■ What is expected ■
Extract the data exactly, missing nothing.
Start of Source material
(** * Synthetic EHR generator: a shallow embedding of [src/data/synthetic.py]

  The module under study has one function, [generate_synthetic_ehr].  It
  creates a NumPy [Generator] from the seed, draws six arrays from it in a
  fixed order and assembles a pandas [DataFrame] of seven columns.

  Modelling choices.
  - Python [int] is [Z].  Python [str] is [string].
  - A binary64 value is modelled by the number it denotes: [NaN], a signed
    infinity, or a rational ([Fin q]).  Arithmetic on finite values is
    exact (rounding is not modelled); the properties below depend on
    comparisons only.
  - NumPy's bit generator is a parameter of the development (the record
    [BitGenerator]): its state type, its seeding function, its 64-bit
    output function and its standard normal sampler, which returns a
    finite value.  Nothing else is assumed about them.
  - The library routines the function calls ([default_rng],
    [Generator.normal], [Generator.choice], [DataFrame]) are transcribed
    from the libraries, with the checks that make them raise.
  - A [Generator] is a mutable heap object: the store is a list of bit
    generator states, a reference is an index into it, and every draw
    updates the store in place.
  - A library call that raises is modelled by the [Raise] outcome of a
    state-and-exception monad.
  - Memory is unbounded ([MemoryError] is not modelled). *)

From Stdlib Require Import ZArith QArith Qabs Qround Lqa.
From Stdlib Require Import Ascii String DecimalString DecimalZ DecimalPos
  DecimalFacts.
From stdpp Require Import base list strings.

Local Open Scope Z_scope.

(** ** binary64 values *)

Inductive float64 : Type :=
| NaN
| Inf (neg : bool)
| Fin (q : Q).

Module F64.

Definition of_Z (z : Z) : float64 := Fin (inject_Z z).

Definition isnan (x : float64) : bool :=
  match x with NaN => true | _ => false end.

Definition neg (x : float64) : float64 :=
  match x with
  | NaN => NaN
  | Inf s => Inf (negb s)
  | Fin q => Fin (- q)
  end.

Definition add (x y : float64) : float64 :=
  match x, y with
  | NaN, _ | _, NaN => NaN
  | Inf s, Inf t => if Bool.eqb s t then Inf s else NaN
  | Inf s, Fin _ | Fin _, Inf s => Inf s
  | Fin p, Fin q => Fin (p + q)
  end.

Definition sub (x y : float64) : float64 := add x (neg y).

Definition mul (x y : float64) : float64 :=
  match x, y with
  | NaN, _ | _, NaN => NaN
  | Inf s, Inf t => Inf (xorb s t)
  | Inf s, Fin q | Fin q, Inf s =>
      match Qcompare q 0 with
      | Eq => NaN
      | Lt => Inf (negb s)
      | Gt => Inf s
      end
  | Fin p, Fin q => Fin (p * q)
  end.

(** Division; the sign of a zero is not represented, so a finite non-zero
    value divided by zero takes the sign of the dividend. *)
Definition div (x y : float64) : float64 :=
  match x, y with
  | NaN, _ | _, NaN => NaN
  | Inf _, Inf _ => NaN
  | Inf s, Fin q => Inf (xorb s (Qle_bool q 0 && negb (Qeq_bool q 0)))
  | Fin _, Inf _ => Fin 0
  | Fin p, Fin q =>
      if Qeq_bool q 0
      then match Qcompare p 0 with
           | Eq => NaN
           | Lt => Inf true
           | Gt => Inf false
           end
      else Fin (p / q)
  end.

Definition abs (x : float64) : float64 :=
  match x with
  | NaN => NaN
  | Inf _ => Inf false
  | Fin q => Fin (Qabs q)
  end.

(** IEEE comparison: every comparison with a NaN is false. *)
Definition ltb (x y : float64) : bool :=
  match x, y with
  | NaN, _ | _, NaN => false
  | Inf s, Inf t => s && negb t
  | Inf s, Fin _ => s
  | Fin _, Inf t => negb t
  | Fin p, Fin q => negb (Qle_bool q p)
  end.

Definition leb (x y : float64) : bool :=
  match x, y with
  | NaN, _ | _, NaN => false
  | Inf s, Inf t => s || negb t
  | Inf s, Fin _ => s
  | Fin _, Inf t => negb t
  | Fin p, Fin q => Qle_bool p q
  end.

(** [np.maximum] and [np.minimum] propagate NaN. *)
Definition maximum (x y : float64) : float64 :=
  if isnan x then x else if isnan y then y else if leb y x then x else y.

Definition minimum (x y : float64) : float64 :=
  if isnan x then x else if isnan y then y else if leb x y then x else y.

End F64.

(** [ndarray.clip(a_min, a_max)] on one element:
  [minimum(maximum(x, a_min), a_max)]. *)
Definition clip (a_min a_max : float64) (x : float64) : float64 :=
  F64.minimum (F64.maximum x a_min) a_max.

Definition INT64_MIN : Z := - 2 ^ 63.

(** [ndarray.astype(int)] on one element: the C conversion of a double to
  [int64], which truncates toward zero.  A NaN, an infinity or a value
  whose truncation does not fit gives the "integer indefinite" value
  [INT64_MIN] of the x86-64 conversion instruction. *)
Definition astype_int (x : float64) : Z :=
  match x with
  | NaN | Inf _ => INT64_MIN
  | Fin q =>
      let t := Z.quot (Qnum q) (Z.pos (Qden q)) in
      if (INT64_MIN <=? t) && (t <? 2 ^ 63) then t else INT64_MIN
  end.

(** ** Python strings: [str(i)], [str.zfill], the f-string *)

(** [str(i)] for a Python [int]. *)
Definition str (i : Z) : string := NilZero.string_of_int (Z.to_int i).

Fixpoint zeros (k : nat) : string :=
  match k with
  | O => EmptyString
  | S k' => String "0"%char (zeros k')
  end.

Definition is_sign (c : ascii) : bool :=
  Ascii.eqb c "+"%char || Ascii.eqb c "-"%char.

(** [s.zfill(width)]: pad with ASCII zeros on the left up to [width]; a
  leading sign stays in front of the padding; a string that is already
  long enough is returned as it is. *)
Definition zfill (width : nat) (s : string) : string :=
  let fill := (width - String.length s)%nat in
  match fill, s with
  | O, _ => s
  | _, String c rest =>
      if is_sign c then String c (zeros fill +:+ rest)
      else zeros fill +:+ s
  | _, EmptyString => zeros fill
  end.

(** [f"P{str(i).zfill(6)}"] *)
Definition patient_id_of (i : Z) : string := "P" +:+ zfill 6 (str i).

(** [range(n)]: the integers [0 .. n-1]; empty when [n <= 0]. *)
Definition range (n : Z) : list Z := Z.of_nat <$> seq 0 (Z.to_nat n).

(** ** Exceptions, outcomes and the interpreter monad *)

(** [ReferenceError] stands for the use of a reference that is not in the
    store; no Python program can do that. *)
Inductive exn : Type :=
| ValueError (msg : string)
| IndexError (msg : string)
| ReferenceError.

Inductive outcome (A : Type) : Type :=
| Ok (a : A)
| Raise (e : exn).
Arguments Ok {A} a.
Arguments Raise {A} e.

Definition is_value_error {A} (r : outcome A) : bool :=
  match r with Raise (ValueError _) => true | _ => false end.

Section Interp.

(** The store of the running process: the live generator objects. *)
Variable bitgen : Type.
End of Source material
■ Solution to this task ■
(** * Synthetic EHR generator: a shallow embedding of [src/data/synthetic.py]

  The module under study has one function, [generate_synthetic_ehr].  It
  creates a NumPy [Generator] from the seed, draws six arrays from it in a
  fixed order and assembles a pandas [DataFrame] of seven columns.

  Modelling choices.
  - Python [int] is [Z].  Python [str] is [string].
  - A binary64 value is modelled by the number it denotes: [NaN], a signed
    infinity, or a rational ([Fin q]).  Arithmetic on finite values is
    exact (rounding is not modelled); the properties below depend on
    comparisons only.
  - NumPy's bit generator is a parameter of the development (the record
    [BitGenerator]): its state type, its seeding function, its 64-bit
    output function and its standard normal sampler, which returns a
    finite value.  Nothing else is assumed about them.
  - The library routines the function calls ([default_rng],
    [Generator.normal], [Generator.choice], [DataFrame]) are transcribed
    from the libraries, with the checks that make them raise.
  - A [Generator] is a mutable heap object: the store is a list of bit
    generator states, a reference is an index into it, and every draw
    updates the store in place.
  - A library call that raises is modelled by the [Raise] outcome of a
    state-and-exception monad.
  - Memory is unbounded ([MemoryError] is not modelled). *)

From Stdlib Require Import ZArith QArith Qabs Qround Lqa.
From Stdlib Require Import Ascii String DecimalString DecimalZ DecimalPos
  DecimalFacts.
From stdpp Require Import base list strings.

Local Open Scope Z_scope.

(** ** binary64 values *)

Inductive float64 : Type :=
| NaN
| Inf (neg : bool)
| Fin (q : Q).

Module F64.

Definition of_Z (z : Z) : float64 := Fin (inject_Z z).

Definition isnan (x : float64) : bool :=
  match x with NaN => true | _ => false end.

Definition neg (x : float64) : float64 :=
  match x with
  | NaN => NaN
  | Inf s => Inf (negb s)
  | Fin q => Fin (- q)
  end.

Definition add (x y : float64) : float64 :=
  match x, y with
  | NaN, _ | _, NaN => NaN
  | Inf s, Inf t => if Bool.eqb s t then Inf s else NaN
  | Inf s, Fin _ | Fin _, Inf s => Inf s
  | Fin p, Fin q => Fin (p + q)
  end.

Definition sub (x y : float64) : float64 := add x (neg y).

Definition mul (x y : float64) : float64 :=
  match x, y with
  | NaN, _ | _, NaN => NaN
  | Inf s, Inf t => Inf (xorb s t)
  | Inf s, Fin q | Fin q, Inf s =>
      match Qcompare q 0 with
      | Eq => NaN
      | Lt => Inf (negb s)
      | Gt => Inf s
      end
  | Fin p, Fin q => Fin (p * q)
  end.

(** Division; the sign of a zero is not represented, so a finite non-zero
    value divided by zero takes the sign of the dividend. *)
Definition div (x y : float64) : float64 :=
  match x, y with
  | NaN, _ | _, NaN => NaN
  | Inf _, Inf _ => NaN
  | Inf s, Fin q => Inf (xorb s (Qle_bool q 0 && negb (Qeq_bool q 0)))
  | Fin _, Inf _ => Fin 0
  | Fin p, Fin q =>
      if Qeq_bool q 0
      then match Qcompare p 0 with
           | Eq => NaN
           | Lt => Inf true
           | Gt => Inf false
           end
      else Fin (p / q)
  end.

Definition abs (x : float64) : float64 :=
  match x with
  | NaN => NaN
  | Inf _ => Inf false
  | Fin q => Fin (Qabs q)
  end.

(** IEEE comparison: every comparison with a NaN is false. *)
Definition ltb (x y : float64) : bool :=
  match x, y with
  | NaN, _ | _, NaN => false
  | Inf s, Inf t => s && negb t
  | Inf s, Fin _ => s
  | Fin _, Inf t => negb t
  | Fin p, Fin q => negb (Qle_bool q p)
  end.

Definition leb (x y : float64) : bool :=
  match x, y with
  | NaN, _ | _, NaN => false
  | Inf s, Inf t => s || negb t
  | Inf s, Fin _ => s
  | Fin _, Inf t => negb t
  | Fin p, Fin q => Qle_bool p q
  end.

(** [np.maximum] and [np.minimum] propagate NaN. *)
Definition maximum (x y : float64) : float64 :=
  if isnan x then x else if isnan y then y else if leb y x then x else y.

Definition minimum (x y : float64) : float64 :=
  if isnan x then x else if isnan y then y else if leb x y then x else y.

End F64.

(** [ndarray.clip(a_min, a_max)] on one element:
  [minimum(maximum(x, a_min), a_max)]. *)
Definition clip (a_min a_max : float64) (x : float64) : float64 :=
  F64.minimum (F64.maximum x a_min) a_max.

Definition INT64_MIN : Z := - 2 ^ 63.

(** [ndarray.astype(int)] on one element: the C conversion of a double to
  [int64], which truncates toward zero.  A NaN, an infinity or a value
  whose truncation does not fit gives the "integer indefinite" value
  [INT64_MIN] of the x86-64 conversion instruction. *)
Definition astype_int (x : float64) : Z :=
  match x with
  | NaN | Inf _ => INT64_MIN
  | Fin q =>
      let t := Z.quot (Qnum q) (Z.pos (Qden q)) in
      if (INT64_MIN <=? t) && (t <? 2 ^ 63) then t else INT64_MIN
  end.

(** ** Python strings: [str(i)], [str.zfill], the f-string *)

(** [str(i)] for a Python [int]. *)
Definition str (i : Z) : string := NilZero.string_of_int (Z.to_int i).

Fixpoint zeros (k : nat) : string :=
  match k with
  | O => EmptyString
  | S k' => String "0"%char (zeros k')
  end.

Definition is_sign (c : ascii) : bool :=
  Ascii.eqb c "+"%char || Ascii.eqb c "-"%char.

(** [s.zfill(width)]: pad with ASCII zeros on the left up to [width]; a
  leading sign stays in front of the padding; a string that is already
  long enough is returned as it is. *)
Definition zfill (width : nat) (s : string) : string :=
  let fill := (width - String.length s)%nat in
  match fill, s with
  | O, _ => s
  | _, String c rest =>
      if is_sign c then String c (zeros fill +:+ rest)
      else zeros fill +:+ s
  | _, EmptyString => zeros fill
  end.

(** [f"P{str(i).zfill(6)}"] *)
Definition patient_id_of (i : Z) : string := "P" +:+ zfill 6 (str i).

(** [range(n)]: the integers [0 .. n-1]; empty when [n <= 0]. *)
Definition range (n : Z) : list Z := Z.of_nat <$> seq 0 (Z.to_nat n).

(** ** Exceptions, outcomes and the interpreter monad *)

(** [ReferenceError] stands for the use of a reference that is not in the
    store; no Python program can do that. *)
Inductive exn : Type :=
| ValueError (msg : string)
| IndexError (msg : string)
| ReferenceError.

Inductive outcome (A : Type) : Type :=
| Ok (a : A)
| Raise (e : exn).
Arguments Ok {A} a.
Arguments Raise {A} e.

Definition is_value_error {A} (r : outcome A) : bool :=
  match r with Raise (ValueError _) => true | _ => false end.

Section Interp.

(** The store of the running process: the live generator objects. *)
Variable bitgen : Type.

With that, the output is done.